Material provided
/---
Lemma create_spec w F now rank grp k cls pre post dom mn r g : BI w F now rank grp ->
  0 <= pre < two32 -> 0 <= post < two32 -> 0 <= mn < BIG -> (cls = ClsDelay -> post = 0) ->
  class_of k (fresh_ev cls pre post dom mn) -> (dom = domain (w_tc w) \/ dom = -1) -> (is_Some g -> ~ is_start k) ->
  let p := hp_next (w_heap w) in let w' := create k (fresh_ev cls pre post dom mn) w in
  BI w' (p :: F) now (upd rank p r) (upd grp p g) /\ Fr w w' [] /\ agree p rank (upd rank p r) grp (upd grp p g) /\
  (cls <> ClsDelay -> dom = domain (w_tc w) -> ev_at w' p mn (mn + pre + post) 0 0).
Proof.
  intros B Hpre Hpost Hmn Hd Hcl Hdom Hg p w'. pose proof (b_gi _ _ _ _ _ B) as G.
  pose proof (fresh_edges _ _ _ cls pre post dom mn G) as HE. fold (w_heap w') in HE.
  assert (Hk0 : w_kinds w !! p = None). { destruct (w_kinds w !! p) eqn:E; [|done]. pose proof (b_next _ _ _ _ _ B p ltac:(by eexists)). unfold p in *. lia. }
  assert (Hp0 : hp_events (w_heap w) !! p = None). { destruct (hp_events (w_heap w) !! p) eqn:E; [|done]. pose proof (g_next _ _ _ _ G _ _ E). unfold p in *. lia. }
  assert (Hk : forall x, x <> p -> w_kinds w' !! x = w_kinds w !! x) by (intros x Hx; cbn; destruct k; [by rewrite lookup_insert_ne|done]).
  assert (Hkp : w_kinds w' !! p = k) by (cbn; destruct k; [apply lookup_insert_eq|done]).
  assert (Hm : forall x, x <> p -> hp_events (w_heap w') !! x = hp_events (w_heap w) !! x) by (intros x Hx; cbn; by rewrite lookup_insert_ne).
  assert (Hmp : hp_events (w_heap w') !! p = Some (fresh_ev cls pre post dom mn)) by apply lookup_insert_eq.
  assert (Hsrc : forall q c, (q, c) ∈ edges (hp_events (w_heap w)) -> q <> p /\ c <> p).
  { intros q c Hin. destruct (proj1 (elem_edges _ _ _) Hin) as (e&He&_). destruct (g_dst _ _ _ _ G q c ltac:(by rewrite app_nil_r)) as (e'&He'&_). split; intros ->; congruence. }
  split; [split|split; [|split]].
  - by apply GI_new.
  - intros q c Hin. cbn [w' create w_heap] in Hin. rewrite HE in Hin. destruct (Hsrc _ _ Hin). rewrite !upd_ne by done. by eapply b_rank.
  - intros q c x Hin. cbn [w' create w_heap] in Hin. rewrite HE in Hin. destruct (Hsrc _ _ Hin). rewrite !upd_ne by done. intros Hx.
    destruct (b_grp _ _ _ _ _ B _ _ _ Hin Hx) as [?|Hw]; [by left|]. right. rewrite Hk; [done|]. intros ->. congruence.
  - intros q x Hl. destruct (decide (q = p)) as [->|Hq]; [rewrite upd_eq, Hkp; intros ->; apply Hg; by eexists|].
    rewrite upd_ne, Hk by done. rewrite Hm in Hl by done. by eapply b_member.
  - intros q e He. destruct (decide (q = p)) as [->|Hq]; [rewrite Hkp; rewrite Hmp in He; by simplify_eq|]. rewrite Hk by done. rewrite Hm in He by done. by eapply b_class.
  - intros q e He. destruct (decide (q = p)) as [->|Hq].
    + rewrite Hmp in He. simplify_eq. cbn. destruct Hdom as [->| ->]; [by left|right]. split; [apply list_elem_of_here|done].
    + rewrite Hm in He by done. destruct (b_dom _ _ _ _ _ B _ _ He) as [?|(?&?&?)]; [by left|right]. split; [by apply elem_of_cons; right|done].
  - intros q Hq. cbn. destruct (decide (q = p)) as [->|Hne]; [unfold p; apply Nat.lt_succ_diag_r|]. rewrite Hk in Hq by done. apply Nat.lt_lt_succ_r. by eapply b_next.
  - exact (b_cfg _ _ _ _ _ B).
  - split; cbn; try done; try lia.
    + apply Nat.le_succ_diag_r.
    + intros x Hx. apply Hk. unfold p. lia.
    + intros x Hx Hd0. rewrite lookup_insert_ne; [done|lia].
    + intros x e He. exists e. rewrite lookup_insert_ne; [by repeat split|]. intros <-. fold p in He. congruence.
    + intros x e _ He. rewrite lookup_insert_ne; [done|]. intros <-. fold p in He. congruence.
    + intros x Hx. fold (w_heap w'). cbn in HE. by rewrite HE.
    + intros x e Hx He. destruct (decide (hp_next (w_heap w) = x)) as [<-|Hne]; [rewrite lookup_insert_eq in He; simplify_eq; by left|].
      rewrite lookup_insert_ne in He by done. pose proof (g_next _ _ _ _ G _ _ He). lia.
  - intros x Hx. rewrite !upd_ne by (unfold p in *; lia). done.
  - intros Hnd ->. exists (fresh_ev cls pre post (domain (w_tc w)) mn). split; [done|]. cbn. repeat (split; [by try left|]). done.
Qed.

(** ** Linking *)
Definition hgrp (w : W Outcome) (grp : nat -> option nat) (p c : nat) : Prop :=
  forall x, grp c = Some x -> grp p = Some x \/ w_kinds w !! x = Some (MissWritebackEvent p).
\---
Goal of the exercise
Only the lines above from the one with "rewrite lookup_insert_ne; [done|lia]." through the one with "by rewrite HE." should be duplicated, character for character.

Exercise response
    + intros x Hx Hd0. rewrite lookup_insert_ne; [done|lia].
    + intros x e He. exists e. rewrite lookup_insert_ne; [by repeat split|]. intros <-. fold p in He. congruence.
    + intros x e _ He. rewrite lookup_insert_ne; [done|]. intros <-. fold p in He. congruence.
    + intros x Hx. fold (w_heap w'). cbn in HE. by rewrite HE.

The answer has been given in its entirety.